The best and fairest policy is for the prosecutor to disclose evidence to the defense and let the defense determine its relevance and materiality. The defense had a right to impeach both witnesses with Berens’s prior statement admitting the conversations. We do not accept the state’s argument that it actually “helped appellant’s trial counsel” by the nondisclosure because the statement it failed to disclose incriminated appellant. The state contends, in other words, that at trial appellant’s trial counsel argued “X” and if he had been provided a copy of the tape, he could not have argued “X.” We can only point out that in a criminal case, defense counsel, not the state, has the responsibility to examine the evidence and plan tactics and strategy to help the client. The state can “help a defendant’s trial counsel” by full disclosure. It is up to defense counsel do his own weighing of the evidence to produce at trial. It was important for appellant’s trial counsel to know the contents of Berens’s full statement for purposes of trial strategy and giving advice to his client.
On these facts, the state violated Brady by failing to disclose Berens’s statement to the defense. We conclude that the postconviction court abused its discretion in denying appellant a new trial, and we grant appellant a new trial on this ground.

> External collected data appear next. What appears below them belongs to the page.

(** * Witnesses *)
Module CniServerDemo.
Definition conf : NetConf := zero_NetConf <| ConfDeviceID := "0000:06:00" |>.
Definition env : gmap string string :=
  {["CNI_COMMAND" := "ADD"; "CNI_CONTAINERID" := "c1"; "CNI_NETNS" := "/ns"; "CNI_PATH" := "/opt";
    "CNI_ARGS" := "K8S_POD_NAMESPACE= my ns ;K8S_POD_NAME=pod"]}.
Definition cr : Request := {| Env := env; Config := "" |}.
Definition js : codec :=
  {| unmarshal_NetConf s := if String.eqb s "" then Ok (zero_NetConf, None) else Ok (conf, None);
     unmarshal_Request s := Ok cr; marshal_Request r := Ok "request"; print_Request r := "request";
     unmarshal_Response s := Ok None; marshal_Response r := Ok "null"; ParsePrevResult _ := None |}.
Definition req : PodRequest := mkPodRequest "ADD" "my ns" "pod" "" "c1" "/ns" "eth0" "/opt" zero_NetConf cr "".
Lemma req_ok : cniRequestToPodRequest js cr = Ok req.
Proof. vm_compute. reflexivity. Qed.
End CniServerDemo.
Import CniServerDemo.
Lemma cni_args_roundtrip_witness :
  gatherCNIArgs (cniRequestSetEnv req ∅) =
  Ok {["K8S_POD_UID" := ""; "K8S_POD_NAME" := "pod"; "K8S_POD_NAMESPACE" := "my ns"; "IgnoreUnknown" := "true"]}.
Proof. exact (cni_args_roundtrip js cr req ∅ req_ok). Defined.
(** The server's side of the shim's own request. *)
Definition shim_env : list string :=
  ["CNI_COMMAND=ADD"; "CNI_CONTAINERID=c1"; "CNI_NETNS=/ns"; "CNI_PATH=/opt"; "CNI_ARGS=K8S_POD_NAMESPACE=ns;K8S_POD_NAME=pod"].
Definition shim_js : codec :=
  {| unmarshal_NetConf s := Ok (zero_NetConf, None);
     unmarshal_Request s := Ok (NewCNIRequest shim_env s); marshal_Request r := Ok (Config r); print_Request r := Config r;
     unmarshal_Response s := Ok None; marshal_Response r := Ok "null"; ParsePrevResult _ := None |}.
Definition shim_req : PodRequest :=
  match cniRequestToPodRequest shim_js (NewCNIRequest shim_env "{}") with Ok r => r | Err _ => req end.
Lemma shim_req_ok : cniRequestToPodRequest shim_js (NewCNIRequest shim_env "{}") = Ok shim_req.
Proof. vm_compute. reflexivity. Qed.
Lemma shim_json_ok o : o = Ret (Ok None) → json_ok shim_js (NewCNIRequest shim_env "{}") o.
Proof. intros ->. split; [by exists "{}"|]. intros res [= <-]. by exists "null". Qed.
(** The handler counts its calls. *)
Definition counting : processRequestFunc nat := λ _ n, (S n, Ret (Ok None)).
Lemma shim_panics_witness : (ShimCmdAdd js (λ _, mret (Ok (200%Z, Ok ""))) [] "{}" tt).2 = Panic.
Proof.
  by rewrite (shim_panics js (λ _, mret (Ok (200%Z, Ok ""))) [] "{}" conf
    (Text "unrecognized PCI address format: 0000:06:00") tt eq_refl ltac:(discriminate) eq_refl).
Defined.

Appellant also argues that the postconviction court erred in concluding that the evidence was sufficient to sustain his second-degree drug convictions. Appellant raises several arguments relating to insufficiency of the evidence. They are not convincing. We are granting appellant a new trial based on procedural errors. We are not reversing appellant’s convictions based on sufficiency of the evidence. See generally State v. Harris, 533 N.W.2d 35, 36 n.1 (Minn. 1995) (noting that double-jeopardy bar applies following reversal for insufficient evidence). Double jeopardy is only implicated if appellant’s convictions were reversed outright on insufficiency of the evidence.
Appellant submitted a pro se supplemental brief and appendix. We find no merit to these claims, and some of appellant’s arguments are moot because we are granting him a new trial.
Reversed and remanded.
 Akerson had brought appellant to jail the night before where appellant told Akerson he received his mail at that address.
 Approximately six months after appellant’s trial, a transcript of Berens’s interview was prepared on or about November 1, 2002, and delivered to appellant’s appellate counsel on November 8, 2002.